·8 min read

How Insurance Commission Splits and Profit Sharing Work

The economics of insurance — how agents get paid through aggregators, what profit sharing really means, and how to evaluate compensation structures.

Understanding how money flows in the insurance industry is essential for any agent evaluating an aggregator partnership. Commission splits and profit sharing can mean the difference between a sustainable business and a struggle.

How Insurance Commissions Work

When a client buys an insurance policy, the carrier pays a commission to whoever sold it. This commission is a percentage of the premium the client pays. There are two types:

  • New business commission: Earned when you write a new policy. Typically 10-20% of the premium, depending on the carrier and line of business.
  • Renewal commission: Earned each time the policy renews (usually annually). Typically 5-15% of the premium. This is your recurring revenue — the foundation of a valuable book of business.

Over time, renewal commissions become the majority of your income. An agent with a $1 million book of business earning an average 10% renewal commission generates $100,000 annually in recurring revenue — before writing a single new policy.

The Commission Split: Agent vs. Aggregator

When you work through an aggregator, commissions flow from the carrier to the aggregator, then from the aggregator to you — minus the aggregator's share. This "split" is the primary way most aggregators generate revenue.

Common structures:

  • Fixed percentage split: The most basic model. You keep 80%, aggregator keeps 20%. Some aggregators keep this fixed forever regardless of your volume.
  • Tiered split: Your percentage improves as your volume grows. Write more premium, keep a larger share.
  • Split to flat fee: IPA's model. Start at 80/20, then transition to a flat monthly fee once you hit volume thresholds. At the flat fee stage, you keep 100% of commissions minus a fixed cost — which means your effective rate improves the more you write.

Why the Split-to-Flat-Fee Model Matters

Let us compare two scenarios for an agent earning $200,000 in annual commissions:

  • Fixed 80/20 split: You keep $160,000. Aggregator keeps $40,000.
  • Flat fee of $500/month: You keep $194,000. Aggregator keeps $6,000.

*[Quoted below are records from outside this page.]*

(** [ps] is at [s], before the tokens [ts]. *)
Definition at_toks (s : Z) (ts : list tok) : Prop := 0 <= s <= zlen buf /\ tokens (rest s) = ts.

(** [q] and [eq] are the ends of the word [w] of the line. *)
Record word_at (q eq : Z) (w : list Z) : Prop := {
  wa_range : 0 <= q /\ q <= eq <= zlen buf;
  wa_word : sub buf q (eq - q) = w;
  wa_chars : Forall (fun c => is_word c = true) w;
  wa_end : eq < zlen buf -> is_word (char_at buf eq) = false;
}.

Lemma rest_skip p s : 0 <= s <= zlen buf -> rest (skip buf p s) = drop (Z.to_nat (run p (rest s))) (rest s) /\ s <= skip buf p s <= zlen buf.
Proof.
  intros Hs. unfold skip. pose proof (run_bound p (rest s)) as Hr. rewrite length_drop in Hr. rewrite drop_drop. split; [f_equal; lia|lia].
Qed.

Lemma char_at_rest s : 0 <= s -> char_at buf s = match rest s with c :: _ => c | [] => 0 end.
Proof.
  intros Hs. unfold char_at. rewrite nth_lookup. destruct (buf !! Z.to_nat s) as [c|] eqn:E.
  - rewrite (drop_S _ _ _ E). done.
  - apply lookup_ge_None in E. by rewrite drop_ge.
Qed.

Lemma rest_S s c l : 0 <= s -> rest s = c :: l -> rest (s + 1) = l /\ s + 1 <= zlen buf.
Proof.
  intros Hs E. replace (Z.to_nat (s + 1)) with (Z.to_nat s + 1)%nat by lia. rewrite <- drop_drop, E. split; [done|].
  apply (f_equal length) in E. rewrite length_drop in E. cbn in E. lia.
Qed.

Lemma rest_nz s c l : rest s = c :: l -> c <> 0.
Proof. intros E. apply (Forall_drop _ (Z.to_nat s)) in Hbuf. rewrite E in Hbuf. by apply Forall_cons in Hbuf as [? _]. Qed.

Lemma at_space s ts : at_toks s ts -> at_toks (skip buf is_space s) ts /\ s <= skip buf is_space s /\ run is_space (rest (skip buf is_space s)) = 0.
Proof.
  intros [Hs Ht]. destruct (rest_skip is_space s Hs) as [E Hr]. split_and!; [|lia|rewrite E; apply run_drop].
  split; [lia|]. rewrite E. rewrite <- Ht. apply tokens_spaces.
Qed.

(** The first character of a token, for [peek]. *)
Definition sym_in (pk : list Z) (ts : list tok) : bool :=
  match ts with
  | TSym c :: _ => strchr pk (if c =? PLUS then GT else c)
  | _ => false
  end.

Lemma strchr_word pk c : (forall x, x ∈ pk -> x ∈ symbols) -> is_word c = true -> strchr pk c = false.
Proof.
  intros Hpk Hw. unfold strchr. apply not_true_is_false. intros (x & Hx & ->%Z.eqb_eq)%existsb_exists. apply list_elem_of_In, Hpk in Hx.
  unfold is_word in Hw. apply andb_true_iff in Hw as [_ Hw%negb_true_iff]. assert (strchr symbols x = true); [|congruence].
  apply existsb_exists. exists x. split; [by apply list_elem_of_In|apply Z.eqb_refl].
Qed.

The difference — $34,000 per year — goes directly to your bottom line. This is why the commission structure is one of the most important factors in choosing an aggregator. A model that gets cheaper as you grow rewards building a larger book. A fixed percentage punishes growth.

Profit Sharing: The Second Revenue Stream

Profit sharing is separate from commissions. Here is how it works:

  1. Your aggregator delivers premium to a carrier throughout the year
  2. At year-end, the carrier calculates whether that business was profitable (premiums collected minus claims paid = underwriting profit)
  3. If profitable, the carrier shares a portion of that profit with the aggregator
  4. The aggregator distributes profit-sharing dollars to agents based on their contribution

Profit sharing is not guaranteed — it depends on the collective loss ratio of the network. This is one of the reasons good aggregators are selective about agent quality: agents who write clean, profitable business protect profit sharing for everyone.

Commission Overrides and Bonuses

Carriers also pay overrides — additional commissions based on hitting volume or growth targets. These are paid on top of standard commissions:

  • Volume overrides: Extra 1-3% when collective premium exceeds thresholds
  • Growth bonuses: Rewards for year-over-year premium growth
  • Loss ratio bonuses: Rewards for maintaining low claims activity

How overrides are distributed varies by aggregator. Some pass a portion to agents; others retain them to fund technology, training, and support services. Ask your aggregator how overrides are handled.

What to Look For

  • A commission structure that improves as you grow (not a fixed percentage forever)
  • Transparent profit-sharing formulas with clear payout schedules
  • No hidden deductions (technology fees, E&O markups, administrative charges)
  • Clear documentation of commission rates by carrier and line of business
  • Timely commission payments with accessible reporting

Frequently Asked Questions

What is a typical insurance aggregator commission split?+
Commission splits typically range from 70/30 to 90/10 (agent/aggregator). IPA starts at 80/20, meaning you keep 80% of commissions. As your volume grows, IPA transitions to a flat monthly fee — at which point you effectively keep 100% of commissions minus a fixed cost.
How does insurance profit sharing work?+
Profit sharing is a bonus paid by carriers when the business written through the aggregator is profitable (low loss ratios). The carrier shares a portion of their underwriting profit with the aggregator, who then distributes it to agents. The amount depends on the collective loss ratio, premium volume, and growth of the network.
What is a commission override?+
An override is additional commission paid by the carrier to the aggregator based on volume thresholds. For example, a carrier might pay an extra 2% override when the aggregator exceeds $5 million in annual premium. Some aggregators pass a portion of overrides to agents; others keep them entirely.
Do I get paid differently for new business vs renewals?+
Yes. New business commissions are typically higher (10-20% of premium) because writing new policies requires more work. Renewal commissions are lower (5-15%) but represent recurring income as long as the policy stays active. This is why building a book of business is so valuable — renewals compound over time.